Ein Kritikpunkt ist der überproportional vertretene Kampfanteil, der mitunter nervig werden könnte. Der Umstieg auf eine andere Waffe verspricht zumindest kurzfristig Abwechslung. Mit Mount & Blade hat man sicherlich ein ausgewogenes Spiel, das einem keinen linearen Weg vorgibt und gleichzeitig den Strategen und die Kämpfernatur anspricht. Wer Oblivion mag, und möglicherweise noch Heroes of Might and Magic oder Jagged Alliance, und sich im Mittelalter wohl fühlt, dem kann Mount & Blade langfristig Spaß machen. Wenngleich ich eigentlich nicht der Mittelalter-Fan bin, muss ich zugeben, dass es durchaus Spaß macht, mit Bogen und Zweihänder eine Burg einzunehmen.

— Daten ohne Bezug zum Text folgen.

(* ===== verification/Resource.v ===== *)
(** * Resource: the resource database of [dix/resource.c]

    Every client owns a hash table from XID to the resources registered under
    that id; the buckets are singly linked lists.  Resource values are a
    parameter [V].  Delete functions are called by name: [run] is what a delete
    function does to the database (it may add or free resources itself).
    The outcome [Undefined] is undefined behaviour: an operation went on with a
    link into a bucket array that a callback had replaced, or indexed past a
    table.  A position in a bucket stands for a link into it; as in the code it
    is trusted after a callback that left the number of elements alone. *)

From S2P Require Import Prelude.

(** ** Constants (include/resource.h, dix/resource_priv.h) *)

Definition RC_NEVERRETAIN : Z := Z.shiftl 1 29.
Definition RC_DRAWABLE : Z := Z.shiftl 1 30.
Definition RC_LASTPREDEF : Z := RC_NEVERRETAIN.
Definition RC_ANY : Z := 0xFFFFFFFF.
Definition X11_RESTYPE_NONE : Z := 0.
Definition X11_RESTYPE_WINDOW : Z := Z.lor 1 RC_DRAWABLE.
Definition X11_RESTYPE_PIXMAP : Z := Z.lor 2 RC_DRAWABLE.
Definition X11_RESTYPE_GC : Z := 3.
Definition X11_RESTYPE_FONT : Z := 4.
Definition X11_RESTYPE_LASTPREDEF : Z := 9.
Definition SERVER_BIT : Z := 0x40000000.
Definition SERVER_MINID : Z := 32.
Definition INITBUCKETS : Z := 64.
Definition INITHASHSIZE : Z := 6.
Definition MAXHASHSIZE : Z := 16.
Definition RESOURCE_AND_CLIENT_COUNT : Z := 29.

(** The delete functions of [predefTypes] and those of extensions. *)
Inductive DeleteType :=
  | NoopDDA | DeleteWindow | dixDestroyPixmap | FreeGC | CloseFont | FreeCursor
  | FreeColormap | FreeClientPixels | OtherClientGone | DeletePassiveGrab
  | ExtensionDelete (n : Z).

(** [dix/resource.c: ResourceType 184-189] *)
Record ResourceType := MkType { deleteFunc : DeleteType; errorValue : Z }.

(** [dix/resource.c: predefTypes 435-496] *)
Definition predefTypes : list ResourceType :=
  [ MkType NoopDDA BadValue; MkType DeleteWindow BadWindow; MkType dixDestroyPixmap BadPixmap;
    MkType FreeGC BadGC; MkType CloseFont BadFont; MkType FreeCursor BadCursor;
    MkType FreeColormap BadColor; MkType FreeClientPixels BadColor;
    MkType OtherClientGone BadValue; MkType DeletePassiveGrab BadValue ].

(** ** XIDs *)

(** [dix/resource.c: ilog2] *)
Definition ilog2 (val : Z) : Z :=
  if val <=? 0 then 0
  else
    match loop_pos (fun st : Z * Z =>
             let '(bits, v) := st in
             if v =? 0 then inr bits else inl (bits + 1, Z.shiftr v 1))
           33 (0, val) with
    | inr bits => bits - 1
    | inl _ => 0
    end.

(** The function caches the logarithm; the state is [(cache_ilog2, cache_limit)].
    [dix/resource.c: ResourceClientBits] *)
Definition ResourceClientBits_cached (cache : Z * Z) (LimitClients : Z) : Z * (Z * Z) :=
  if LimitClients =? cache.2 then (cache.1, cache)
  else (ilog2 LimitClients, (ilog2 LimitClients, LimitClients)).

Section Xid.
Context (LimitClients : Z).

Definition ResourceClientBits : Z := ilog2 LimitClients.
Definition CLIENTOFFSET : Z := RESOURCE_AND_CLIENT_COUNT - ResourceClientBits.

(** [dix/resource_priv.h: RESOURCE_ID_MASK 35-35] *)
Definition RESOURCE_ID_MASK : Z := Z.shiftl 1 CLIENTOFFSET - 1.

(** [dix/resource_priv.h: RESOURCE_CLIENT_MASK 25-25] *)
Definition RESOURCE_CLIENT_MASK : Z := u32 (Z.shiftl (Z.shiftl 1 ResourceClientBits - 1) CLIENTOFFSET).

Definition CLIENT_BITS (id : Z) : Z := Z.land id RESOURCE_CLIENT_MASK.

(** [dix/resource_priv.h: dixClientIdForXID] *)
Definition dixClientIdForXID (xid : Z) : Z := u16 (Z.shiftr (CLIENT_BITS xid) CLIENTOFFSET).

Definition low_mask (numBits : Z) : Z := u32 (Z.lnot (u32 (Z.shiftl 0xFFFFFFFF numBits))).

(** The mask is cached at the first call, when [LimitClients] is final.
    [dix/resource.c: HashResourceID] *)
Definition HashResourceID (id numBits : Z) : Z :=
  let id := Z.land id RESOURCE_ID_MASK in
  if numBits <? 9 then
    Z.land (Z.lxor (Z.lxor id (Z.shiftr id numBits)) (Z.shiftr id (Z.shiftl numBits 1)))
           (low_mask numBits)
  else Z.land (Z.lxor id (Z.shiftr id numBits)) (low_mask numBits).
End Xid.
Definition zombie_step (s : queue_state * nat) : queue_state * nat + outcome queue_state :=
  let '(st, k) := s in
  match workQueue st !! k with
  | None => inr (Ret st)
  | Some q =>
      if match wq_client q with Some c => clientGone st c | None => false end
      then visit_work st k q true
      else inl (st, S k)
  end.

(** [dix/dixutils.c: ProcessWorkQueueZombies] *)
Definition ProcessWorkQueueZombies (p : positive) st : outcome queue_state :=
  run_loop zombie_step p (st, O).

(** [dix/dixutils.c: QueueWorkProc] *)
Definition QueueWorkProc (al : allocator) (k : nat) st (function : Z) (client : option Z)
    (closure : Z) : bool * queue_state :=
  if negb (al k 32) then (false, st)
  else (true, st <| workQueue ::= fun l => l ++ [MkWork function client closure] |>).

(** [dix/dixutils.c: ClientSleep] *)
Definition ClientSleep (al : allocator) st (client function closure : Z) : bool * queue_state :=
  if negb (al 0%nat 32) then (false, st)
  else (true, st <| qs_world ::= IgnoreClient client |>
                 <| sleepQueue ::= cons (MkSleep client function closure) |>).

(** [dix/dixutils.c: dixClientSignal] *)
Definition dixClientSignal (al : allocator) st (client : Z) : bool * queue_state :=
  match find_first (fun s => sq_client s =? client) (sleepQueue st) with
  | Some s => QueueWorkProc al 0 st (sq_function s) (Some (sq_client s)) (sq_closure s)
  | None => (false, st)
  end.

(** [None] is [CLIENT_SIGNAL_ANY]. *)
Definition matches (o : option Z) (x : Z) : bool :=
  match o with Some y => x =? y | None => true end.

Fixpoint signal_all (al : allocator) (k : nat) (sel : SleepQueueRec -> bool)
    (l : list SleepQueueRec) (count : Z) st : Z * queue_state :=
  match l with
  | [] => (count, st)
  | s :: l =>
      if sel s then
        let '(ok, st) := QueueWorkProc al k st (sq_function s) (Some (sq_client s)) (sq_closure s) in
        signal_all al (S k) sel l (i32 (count + if ok then 1 else 0)) st
      else signal_all al k sel l count st
  end.

(** [dix/dixutils.c: ClientSignalAll] *)
Definition ClientSignalAll (al : allocator) st (client function closure : option Z)
  : Z * queue_state :=
  signal_all al 0
    (fun s => matches client (sq_client s) && matches function (sq_function s) &&
              matches closure (sq_closure s)) (sleepQueue st) 0 st.

Fixpoint remove_sleeper (client : Z) (l : list SleepQueueRec) : option (list SleepQueueRec) :=
  match l with
  | [] => None
  | s :: l' => if sq_client s =? client then Some l' else cons s <$> remove_sleeper client l'
  end.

Leider gibt es an vielen Ecken und Enden einige Ungereimtheiten, die negativ auffallen, teilweise ein kleines Ärgernis darstellen. Trotzdem wurden meine Erwartungen übertroffen und ich kann das klassenlose System, sowie die Freiheit nur befürworten. Die Entwickler haben versucht einen hohen Grad an Realismus zu erreichen und das wirklich gut hinbekommen. Herausgekommen sind keine faulen Kompromisse, sondern sinnvolle Mittelwege. Mein Lob dafür an die Entwickler. Man hätte sogar an mancher Stelle auf ein wenig Realismus verzichten dürfen, und damit dem Spielspaß noch mehr Raum zur Entfaltung angeboten.